The first full electronic church organ was built in 1939 by Jerome Markowitz, founder of the Allen Organ Company, who had worked for years to perfect the replication of pipe organ sound through the use of oscillator circuitry based on radio tubes. In 1958, Rodgers Organ Company built the first solid-state, transistorized church organ, its three-manual Opus 1.
In contrast to frequency divider circuitry with only a few independent pitch sources, quality electronic church organs have at least one oscillator per note and often additional sets to create a superior ensemble effect. For instance, Rodgers Opus 1 featured eight sets of transistorized pitch generators. Even today, digital organs use software-based digital oscillators to create large numbers of independent pitch and tone sources to better simulate the effect of a large pipe organ.
These are instruments designed as pipe organ replacements or as digital consoles to play existing pipes. They have developed greatly over the last two decades, and are now a common alternative to the pipe organ, particularly in churches. The technology has advanced to such a level that there are often just minor differences in sound timbre between piped and pipeless instruments, although this is still debated by organists who argue that there is no substitute for a real pipe organ. However, many churches that are unable to afford pipe organs have turned to less-expensive electronic organs as a viable alternative. Even a congregation that could afford a modest pipe organ may instead opt for a digital organ simulating a pipe organ that would be larger than they could afford or physically accommodate.

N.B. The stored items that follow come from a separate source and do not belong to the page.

(* ===== verification/ActorShutdown.v ===== *)
(** * Shutdown of actors (libcaf_core/caf/scheduled_actor.cpp: quit,
      close_mailbox, finalize)

    What stays true once an actor has called [quit], and what happens to the
    messages it has not processed. *)

From stdpp Require Import gmap.
From S2P Require Import Prelude Effects MessageId LifoInbox DefaultMailbox AbstractMailbox AbstractActor LocalActor ActorState.
From S2P Require Import ScheduledActor EventLoop.

Module ActorShutdown.

Import Effects DefaultMailbox AbstractMailbox LocalActor ActorState ScheduledActor EventLoop.

Section Shutdown.

Context {M U : Type} `{MB : Mailbox content M} `{ML : !MailboxLaws content M}.
Context (self : Z) (react : callback -> U -> list cmd * reply * U).
Context (timeout_of : behavior -> option Z) (is_disposed : U -> Z -> bool) (is_remote : Z -> bool).
Context (alive_ref : Z -> bool) (visit_order : gset Z -> list Z) (rounds nesting : nat).

#[local] Abbreviation actor := (actor M U).
#[local] Abbreviation comp := (comp actor).

(** ** The first exit reason is final *)

Definition leaving (e : AbstractActor.error) (s : actor) : Prop :=
  is_shutting_down s = true /\ AbstractActor.fail_state_ (base s) = e /\ bhvrs s = [].

Definition keeps_leaving (e : AbstractActor.error) (s s' : actor) : Prop := leaving e s -> leaving e s'.

#[local] Instance keeps_leaving_preorder e : PreOrder (keeps_leaving e).
Proof. unfold keeps_leaving. split; [intros s; auto|]. intros s1 s2 s3. auto. Qed.

Lemma leaving_same e (s s' : actor) : life s' = life s -> keeps_leaving e s s'.
Proof. unfold keeps_leaving, leaving, life. intros [= -> -> -> _ _]. done. Qed.

Lemma leaving_modify e (f : actor -> actor) :
  (forall s, base (f s) = base s /\ is_shutting_down (f s) = is_shutting_down s /\ bhvrs (f s) = bhvrs s) ->
  keeps (keeps_leaving e) (modify f).
Proof. intros H s. destruct (H s) as (E1 & E2 & E3). unfold modify, keeps_leaving, leaving. by rewrite E1, E2, E3. Qed.

Ltac leave :=
  repeat first [keeps_step | apply leaving_modify; intros ?; split_and!; (reflexivity || (repeat case_match; reflexivity))].

Lemma leaving_enqueue e x : keeps (keeps_leaving e) (enqueue self x).
Proof. unfold enqueue, emit. leave. Qed.

Lemma leaving_obligations e :
  obligations self timeout_of is_disposed visit_order rounds (keeps_leaving e).
Proof.
  split.
  - intros s s' _ _. apply leaving_same.
  - apply leaving_enqueue.
  - intros b d s. unfold become, gets, mbind at 1, comp_bind at 1. destruct (is_shutting_down s) eqn:Es.
    + rewrite orb_true_r. by intros Hl.
    + match goal with |- match ?x with _ => _ end => destruct x end; try done; intros (? & _); congruence.
  - intros s. unfold unbecome, gets, mbind at 1, comp_bind at 1. destruct (bhvrs s) eqn:Eb; [done|].
    intros (_ & _ & ?). congruence.
  - intros a. pose proof leaving_enqueue. unfold delay, new_request_id, add_multiplexed_response_handler. leave.
  - intros call Hc.
    assert (forall fuel i, keeps (keeps_leaving e) (action_loop call fuel i)) as Ha.
    { induction fuel as [|fuel IH]; intros i; cbn [action_loop]; leave. }
    unfold run_actions, update_watched_disposables. leave.
  - intros call e' Hc s. unfold quit, gets, mbind at 1, comp_bind at 1. destruct (is_shutting_down s) eqn:Es; [by intros Hl|].
    match goal with |- match ?x with _ => _ end => destruct x end; try done; intros (? & _); congruence.
Qed.

Lemma leaving_close e : keeps (keeps_leaving e) (close_mailbox self).
Proof. pose proof leaving_enqueue. unfold close_mailbox, send_mails, send_mail, emit_bounced, emit. leave. Qed.

Lemma leaving_terminate e : keeps (keeps_leaving e) (modify (fun s : actor =>
  set_base (AbstractActor.cleanup alive_ref (AbstractActor.fail_state_ (base s)) (base s)).2 s)).
Proof.
  intros s. unfold modify, keeps_leaving, leaving. cbn [is_shutting_down base bhvrs set_base].
  intros (-> & <- & ->). split_and!; [done| |done].
  unfold AbstractActor.cleanup, AbstractActor.unregister_from_system. destruct (base s) as [[] [] f xs]; reflexivity.
Qed.

Lemma leaving_resume_step e max k :
  keeps (keeps_leaving e)
    (resume_step self react timeout_of is_disposed is_remote alive_ref visit_order rounds nesting max k).
Proof.
  assert (keeps (keeps_leaving e) (activate self react timeout_of is_disposed alive_ref visit_order rounds nesting)) as Ha.
  { apply R_activate; [apply _|apply leaving_obligations|apply leaving_close|apply leaving_terminate]. }
  assert (forall x, keeps (keeps_leaving e)
    (reactivate self react timeout_of is_disposed is_remote alive_ref visit_order rounds nesting x)) as Hr.
  { intros x. apply R_reactivate; [apply _|apply leaving_obligations|apply leaving_close|apply leaving_terminate]. }
  assert (keeps (keeps_leaving e) set_receive_timeout) as Ht.
  { eapply R_set_receive_timeout; [apply _|apply leaving_obligations]. }
  destruct k; cbn [resume_step]; unfold process, unstash, push_to_stash, reset_timeouts_if_needed, do_try_block; leave.
Qed.

(** C11. The first call to [quit] decides.  Once it returns, whatever the
    actor's flows and disposables did meanwhile, and whatever happens to the
    actor afterwards on any thread, the actor stays on its way out, its exit
    reason is the one of this call, and it has no behavior again. *)
Theorem quit_is_final max n e s r s' j ks b w :
  is_shutting_down s = false ->
  quit self is_disposed visit_order rounds
    (call_nested self react timeout_of is_disposed visit_order rounds n) e s = Value r s' ->
  rtc (world_step self react timeout_of is_disposed is_remote alive_ref visit_order rounds nesting max)
    (mk_world s' j ks b) w ->
  leaving e (act w).
Proof.
  intros Hs Hq Hw.
  assert (forall cb, keeps (keeps_leaving e)
    (call_nested self react timeout_of is_disposed visit_order rounds n cb)) as Hc.
  { apply R_call_nested; [apply _|apply leaving_obligations]. }
  assert (leaving e s') as Hl.
  { unfold quit in Hq. apply bind_value in Hq as (f & s0 & [= <- <-] & Hq). rewrite Hs in Hq.
    do 9 (apply bind_value in Hq as ([] & ? & [= <-] & Hq)).
    assert (keeps (keeps_leaving e) (cancel_flows_and_streams self is_disposed visit_order rounds
      (call_nested self react timeout_of is_disposed visit_order rounds n))) as Hk.
    { eapply R_cancel_flows; [apply _|apply (leaving_obligations e)|exact Hc]. }
    match type of Hq with _ ?t = _ => specialize (Hk t) end. rewrite Hq in Hk. by apply Hk. }
  change (leaving e (act (mk_world s' j ks b))) in Hl. revert Hl.
  induction Hw as [|w1 w2 w3 H12 _ IH]; [done|]. intros Hl. apply IH. clear IH.
  destruct H12 as [w1 x q m' c t _ Hq'|w1 i _|w1 i k k' t _ _ H|w1 i q _]; try exact Hl.
  - pose proof (leaving_enqueue e x (act w1)) as Hk. rewrite Hq' in Hk. by apply Hk.
  - pose proof (leaving_resume_step e max k (act w1)) as Hk. rewrite H in Hk. by apply Hk.
Qed.

(** ** Pending requests are answered *)

Definition to_others (ms : list mail) : list mail := filter (fun m => receiver m <> self) ms.

Definition own_items (ms : list mail) : list element := map item (filter (fun m => receiver m = self) ms).

Lemma send_mail_own m m' (s : actor) :
  receiver m = self -> push_back (item m) (mailbox s) = Some (LifoInbox.success, m') ->
  send_mail self m s = Value tt (set_mailbox m' s).
Proof.
  intros E Ep. unfold send_mail. rewrite (proj2 (Z.eqb_eq _ _) E).
  unfold enqueue, gets, modify, mbind, comp_bind. by rewrite Ep.
Qed.

(** Sending messages, some of them to the actor itself. *)
Lemma send_mails_spec ms (s : actor) v :
  Forall (fun m => receiver m <> 0) ms -> shows (mailbox s) v -> mode_of v = awake ->
  exists s', send_mails self ms s = Value tt s' /\
    shows (mailbox s') (fold_left (fun v x => snoc x v) (own_items ms) v) /\
    stash_ s' = stash_ s /\ trace s' = trace s ++ map sent (to_others ms).
Proof.
  intros Hnz. revert s v. unfold send_mails, own_items, to_others.
  induction Hnz as [|m ms Hm _ IH]; intros s v Hs Hv.
  - exists s. cbn. by rewrite app_nil_r.
  - cbn [for_each]. rewrite !filter_cons. unfold mbind at 1, comp_bind at 1.
    destruct (decide (receiver m = self)) as [E|E].
    + rewrite decide_False by auto. destruct (push_back_law _ _ (item m) Hs) as (m' & Hp). rewrite Hv in Hp. destruct Hp as [Ep Hs'].
      destruct (IH (set_mailbox m' s) (snoc (item m) v) Hs') as (s' & Es & H); [by rewrite mode_snoc|].
      exists s'. split; [|done]. by rewrite (send_mail_own _ _ _ E Ep).
    + rewrite decide_True by auto. unfold send_mail at 1. rewrite !(proj2 (Z.eqb_neq _ _)) by done.
      destruct (IH (set_trace (trace s ++ [sent m]) s) v Hs Hv) as (s' & Es & Hs' & Hst & Ht).
      exists s'. split; [exact Es|]. split_and!; [done..|]. rewrite Ht. cbn [trace set_trace map]. by rewrite <- app_assoc.
Qed.

Lemma emit_bounced_spec bs (s : actor) :
  exists s', for_each (emit_bounced self) bs s = Value tt s' /\ mailbox s' = mailbox s /\ stash_ s' = stash_ s /\
    trace s' = trace s ++ map bounced_response (filter (fun b => DefaultMailbox.receiver b <> self) bs).
Proof.
  revert s. induction bs as [|b bs IH]; intros s.
  - exists s. cbn. by rewrite app_nil_r.
  - cbn [for_each]. rewrite filter_cons. unfold mbind at 1, comp_bind at 1. unfold emit_bounced at 1.
    destruct (Z.eqb_spec (DefaultMailbox.receiver b) self) as [E|E].
    + rewrite decide_False by auto. apply IH.
    + rewrite decide_True by auto. destruct (IH (set_trace (trace s ++ [bounced_response b]) s)) as (s' & Es & Hm & Hst & Ht).
      exists s'. split; [exact Es|]. split_and!; [done..|]. rewrite Ht. cbn [trace set_trace map]. by rewrite <- app_assoc.
Qed.

Lemma bounce_with_receiver e xs : Forall (fun m => receiver m <> 0) (flat_map (bounce_with e) xs).
Proof.
  induction xs as [|x xs IH]; [constructor|]. cbn [flat_map]. apply Forall_app_2; [|done]. unfold bounce_with.
  destruct (Z.eqb_spec (sender x) 0); [constructor|]. destruct (MessageId.is_request (mid x)); by repeat constructor.
Qed.

(** Responses are not bounced again. *)
Lemma bounce_own e xs : flat_map bounce (own_items (flat_map (bounce_with e) xs)) = [].
Proof.
  unfold own_items. induction xs as [|x xs IH]; [done|]. cbn [flat_map]. rewrite filter_app, map_app, flat_map_app, IH, app_nil_r.
  unfold bounce_with. destruct (negb _ && MessageId.is_request (mid x)) eqn:E; [|done].
  apply andb_true_iff in E as [_ E]. rewrite filter_cons, filter_nil. case_decide; [|done]. cbn [map flat_map item app].
  by rewrite (MessageId.response_id_of_request _ E).
Qed.

Lemma all_msgs_snocs xs (v : view content) : all_msgs (fold_left (fun v x => snoc x v) xs v) ≡ₚ xs ++ all_msgs v.
Proof.
  revert v. induction xs as [|x xs IH]; intros v; [done|]. cbn [fold_left]. rewrite IH, all_msgs_snoc. solve_Permutation.
Qed.

Lemma mode_snocs xs (v : view content) : mode_of (fold_left (fun v x => snoc x v) xs v) = mode_of v.
Proof. revert v. induction xs as [|x xs IH]; intros v; [done|]. cbn [fold_left]. by rewrite IH, mode_snoc. Qed.

(** C8. No request is left without an answer when an actor dies.  Closing
    the mailbox of a running actor sends exactly one [request_receiver_down]
    for every request in the stash, then one for every request in the mailbox,
    no matter how the senders are interleaved and whether some are requests of
    the actor to itself; afterwards stash and mailbox are empty and the
    mailbox is closed for good. *)
Theorem shutdown_bounces_pending (s : actor) v :
  shows (mailbox s) v -> mode_of v = awake ->
  exists s' bs, close_mailbox self s = Value tt s' /\
    shows (mailbox s') (mk_view [] [] shut) /\ stash_ s' = [] /\
    bs ≡ₚ flat_map bounce (all_msgs v) /\
    trace s' = trace s
      ++ map sent (to_others (flat_map (bounce_with sec_request_receiver_down) (stash_ s)))
      ++ map bounced_response (filter (fun b => DefaultMailbox.receiver b <> self) bs).
Proof.
  intros Hs Hm. set (ms := flat_map (bounce_with sec_request_receiver_down) (stash_ s)).
  destruct (send_mails_spec ms (set_stash [] s) v (bounce_with_receiver _ _) Hs Hm) as (s1 & E1 & Hs1 & Est1 & Et1).
  set (v1 := fold_left _ _ v) in Hs1. assert (mode_of v1 = awake) as Hm1 by (unfold v1; by rewrite mode_snocs).
  destruct (close_law _ _ Hs1) as (bs & m' & Ec & Hbs & Hs'); [congruence|].
  destruct (emit_bounced_spec bs (set_mailbox m' s1)) as (s2 & E2 & Em2 & Est2 & Et2).
  exists s2, bs. split_and!.
  - unfold close_mailbox, gets, modify, mbind, comp_bind. fold ms. rewrite E1.
    rewrite (closed_law _ _ Hs1), Hm1, Ec. exact E2.
  - by rewrite Em2.
  - by rewrite Est2, <- (eq_refl : stash_ (set_stash [] s) = []), <- Est1.
  - rewrite Hbs. unfold v1. rewrite (Permutation_flat_map _ (all_msgs_snocs _ v)), flat_map_app.
    unfold ms. by rewrite bounce_own.
  - rewrite Et2. cbn [trace set_mailbox]. rewrite Et1. cbn [trace set_stash]. by rewrite <- app_assoc.
Qed.

End Shutdown.

(** ** Example *)

(** An actor with a stashed request and two pending ones, one from itself. *)
Definition demo_dying : actor (DefaultMailbox.mailbox content) unit :=
  set_stash [mk_element 7 (MessageId.make_normal 3) (user_msg 1)]
    (state_of (@enqueue _ _ demo_ops 1 (mk_element 8 (MessageId.make_normal 4) (user_msg 2))
      (state_of (@enqueue _ _ demo_ops 1 (mk_element 1 (MessageId.make_normal 5) (user_msg 3)) demo_actor)))).

Definition demo_dying_view : view content :=
  mk_view [] [mk_element 1 (MessageId.make_normal 5) (user_msg 3); mk_element 8 (MessageId.make_normal 4) (user_msg 2)] awake.

Lemma demo_dying_shows : @shows _ _ _ demo_laws (ActorState.mailbox demo_dying) demo_dying_view.
Proof.
  destruct (@push_back_law _ _ _ demo_laws _ _ (mk_element 1 (MessageId.make_normal 5) (user_msg 3)) demo_box_shows) as (m1 & E1 & H1).
  destruct (@push_back_law _ _ _ demo_laws _ _ (mk_element 8 (MessageId.make_normal 4) (user_msg 2)) H1) as (m2 & E2 & H2).
  assert (ActorState.mailbox demo_dying = m2) as ->; [|exact H2].
  vm_compute in E1. injection E1 as <-. vm_compute in E2. injection E2 as <-. vm_compute. reflexivity.
Qed.

Lemma shutdown_bounces_pending_witness :
  exists s', @close_mailbox _ _ demo_ops 1 demo_dying = Value tt s' /\ stash_ s' = [] /\
    @shows _ _ _ demo_laws (ActorState.mailbox s') (mk_view [] [] shut).
Proof.
  destruct (@shutdown_bounces_pending _ _ demo_ops demo_laws 1 demo_dying demo_dying_view demo_dying_shows eq_refl)
    as (s' & bs & E & Hs & Est & _). by exists s'.
Defined.

Lemma quit_is_final_witness :
  exists s', @quit _ _ demo_ops 1 (fun _ _ => true) elements 3
      (@call_nested _ _ demo_ops 1 demo_react (fun _ => None) (fun _ _ => true) elements 3 2) AbstractActor.kill demo_filled
    = Value tt s' /\ leaving AbstractActor.kill s'.
Proof.
  destruct (@quit _ _ demo_ops 1 (fun _ _ => true) elements 3
      (@call_nested _ _ demo_ops 1 demo_react (fun _ => None) (fun _ _ => true) elements 3 2) AbstractActor.kill demo_filled)
    as [[] s'| |] eqn:E; [|vm_compute in E; discriminate E..].
  exists s'. split; [done|].
  exact (@quit_is_final _ _ demo_ops 1 demo_react (fun _ => None) (fun _ _ => true) (fun _ => false) (fun _ => true) elements 3 3
    5 2 AbstractActor.kill demo_filled tt s' 0 [] false (mk_world s' 0 [] false) eq_refl E (rtc_refl _ _)).
Defined.

End ActorShutdown.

Digital organs have also become a viable alternative for churches that may have had a pipe organ and can no longer afford to maintain it, or for those situations where a pipe organ is not financially possible. Some proponents of pipe organs maintain that digital organs should be regarded as no more than multi-note hi-fi systems, only as durable as standard electronic equipment; while pipe organs, on the other hand, might still be playing without major rebuilding for many decades. Indeed, many fine pipe organs in Europe are centuries old; few electronic organs anywhere are still in service after 50 years, which is not surprising given most electronic organs are less than 50 years old. The high initial cost of pipe organs has limited their production, and all-digital and pipe/digital hybrid organs now significantly outsell pipe organs. An additional factor in the popularity of electronic organs is the small number of pipe organ dealers. Many churches are hundreds of miles from dealers capable of selling, installing and servicing pipe organs. Electronic organs are simple and inexpensive compared to pipe organs and a professional electrician can easily install and connect the components.
Most of the current digital church organs produce sounds based on recorded pipe sampling, although some including Eminent model the pipe sound by Additive synthesis. Modelling the sound is done by a professional organ "voicer", who finishes the organ in its location, much like the process of regulating and voicing a pipe organ. These organs also use very high-quality custom-designed audio systems. The builders of both custom and factory digital church organs include the firms of Ahlborn-Galanti, Allen, Eminent, Johannus, Makin, Rodgers, Viscount, and Wyvern.